Provider Portrait: Cynthia Galaviz


(insects buzzing) (peaceful music) – There is a special magic that when you just even
interact or talk to a child, they can teach us so many things, because there’s more to that child than just the addiction in the family. My name is Cynthia. I’m the supervisor of
the children’s program here in California at the Hazelden Betty
Ford Center Foundation, and my mission in life is to help families and children find their voice, and to know that their stories matter. (peaceful music) Adults are usually getting help. There’s so many treatment
centers out there for people to go get
better, which is great, but there’s not enough for children to be able to say, “This
is how it hurt me.” And if I’m able to just listen
to them when they’re a kid, their lives can be a
little bit more hopeful, and have a little bit more healing, then by the time they do grow up, they can then say, “Okay, I
went through this experience, “but then somebody reached
out and helped me.” So it’s not about wait ’til all these kids are using drugs and alcohol
’cause they saw it at home. It’s trying to stop it
or avoid it earlier. Providers should talk about
addiction to little kids as when a grownup wants drugs
and alcohol more and more, and they can’t stop. (peaceful music) In our program, addiction is the bad guy, and we have a super hero. So T and R is our super hero
here in the children’s program. It stands for treatment and recovery. And when the children come to our program, they get to learn that when
people are stuck with addiction, they can ask for help, and T
and R will come to the rescue. I get to help kids learn,
“Things will get better, “if not for my loved one, but for me.” That instills hope in them without me actually having to say, “Everything’s gonna be okay.” (peaceful music) Our children’s program
is a four day program. On that first day, they’re
learning about addiction. So, how do people get better
from drugs and alcohol? The most important thing
when working with children is literally to teach them the
concept of the bag of rocks. (peaceful music) So, when I was a kid, I
used to have a question. – [Children] How do people get better from alcohol and drugs? – We’re gonna use this backpack to help us answer that question. So when it’s your turn, I’m
gonna ask that you grab this bag either by the handle,
gonna touch this board, and you’re just gonna walk it back, and place it gently on the floor. And be careful with your feet, okay? Let’s go, let’s do this, you got this.
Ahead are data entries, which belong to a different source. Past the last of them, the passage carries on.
(** A state in which one of two forks was invalidated. *)
Definition nf_invalidated : NonFinalizedState :=
  (ok_value ([], nfs_new Mainnet) (invalidate_block nf_forks [11])).2.
Definition is_panic {E A} (r : Res E A) : bool := match r with Panic => true | _ => false end.
Lemma is_panic_eq {E A} (r : Res E A) : is_panic r = true → r = Panic.
Proof. by destruct r. Qed.
Lemma ok_pair_eq {E A B} (d : A * B) (r : Res E (A * B)) : is_ok r = true → r = Ok ((ok_value d r).1, (ok_value d r).2).
Proof. by destruct r as [[]| |]. Qed.

(** After the invalidation of one of two forks, the chain of their common
    blocks is in the set beside the other fork. From that state, invalidating the other
    fork panics; finalizing keeps an empty chain, so the next finalization panics; and the
    block can be reconsidered once, but a second reconsideration panics, because the entry
    of the invalidated block is kept. *)
Theorem invalidated_fork_panics :
  nf_forks_result = Ok nf_forks ∧
  (∃ hash, invalidate_block nf_forks [11] = Ok (hash, nf_invalidated)) ∧
  invalidate_block nf_invalidated [12] = Panic ∧
  (∃ bt s, finalize nf_invalidated = Ok (bt, s) ∧ finalize s = Panic) ∧
  (∃ hashes s, reconsider_block nf_invalidated [11] nf_sample_db = Ok (hashes, s) ∧
     reconsider_block s [11] nf_sample_db = Panic).
Proof.
  split; [apply nf_forks_eq|]. split; [|split; [|split]].
  - eexists. apply ok_pair_eq. vm_compute. reflexivity.
  - apply is_panic_eq. vm_compute. reflexivity.
  - eexists _, _. split; [apply (ok_pair_eq (sample_block_10, mkTreestate (Env := sample_env) (mkTrees (Env := sample_env) [] [] None [] None) [], nfs_new Mainnet)); vm_compute; reflexivity|].
    apply is_panic_eq. vm_compute. reflexivity.
  - eexists _, _. split; [apply (ok_pair_eq ([], nfs_new Mainnet)); vm_compute; reflexivity|].
    apply is_panic_eq. vm_compute. reflexivity.
Qed.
There’s three categories of rocks in the bag. And kids learn that in order for a grownup to get better from drugs and alcohol, and make that backpack lighter, they need to let out and
talk about their feelings, they need to let out and
talk about their problems, and they need to let out
and talk about the secrets that don’t feel good to keep. Oh no, he’s pretty strong. You made that look pretty easy, but was that heavy or light? – [Boy] Heavy. – Heavy, let’s say that,
super important game, your team is tied. Right before you’re about
to hit the ball, I appear, and I put this bag on your back. Do you think this backpack
would make you go slower or faster to first base? – [Boy] Slower. – [Cynthia] And if you lost
the game because of this bag, how would you feel? – Angry. – And so for the kids
to just be able to see that that’s what Mom and Dad
have been carrying around, but again also without
us telling them directly things that they’ve been carrying around. Because they’ve felt
hurt, they’ve felt lonely, they’ve felt the shame, and
they’re able to let it out, and realize that, “Oh, the
more I talk about this, “my own bag feels lighter.” – [Boy] Guilty. – Guilty, another feeling. What does it mean when
when someone feels guilty? – [Girl] When you did something wrong. – When you did something wrong, right? You feel bad about it. A lot of kids tell us that
they feel like it’s their fault that their parents use drugs and alcohol. And did we say that it
could ever be a kid’s fault? – [Children] No. – No, right? So, if a grownup has this feeling and they’re trying to get
better from drugs and alcohol, should they keep it in or
let it out and talk about it? – [Girl] Let it out and talk about it.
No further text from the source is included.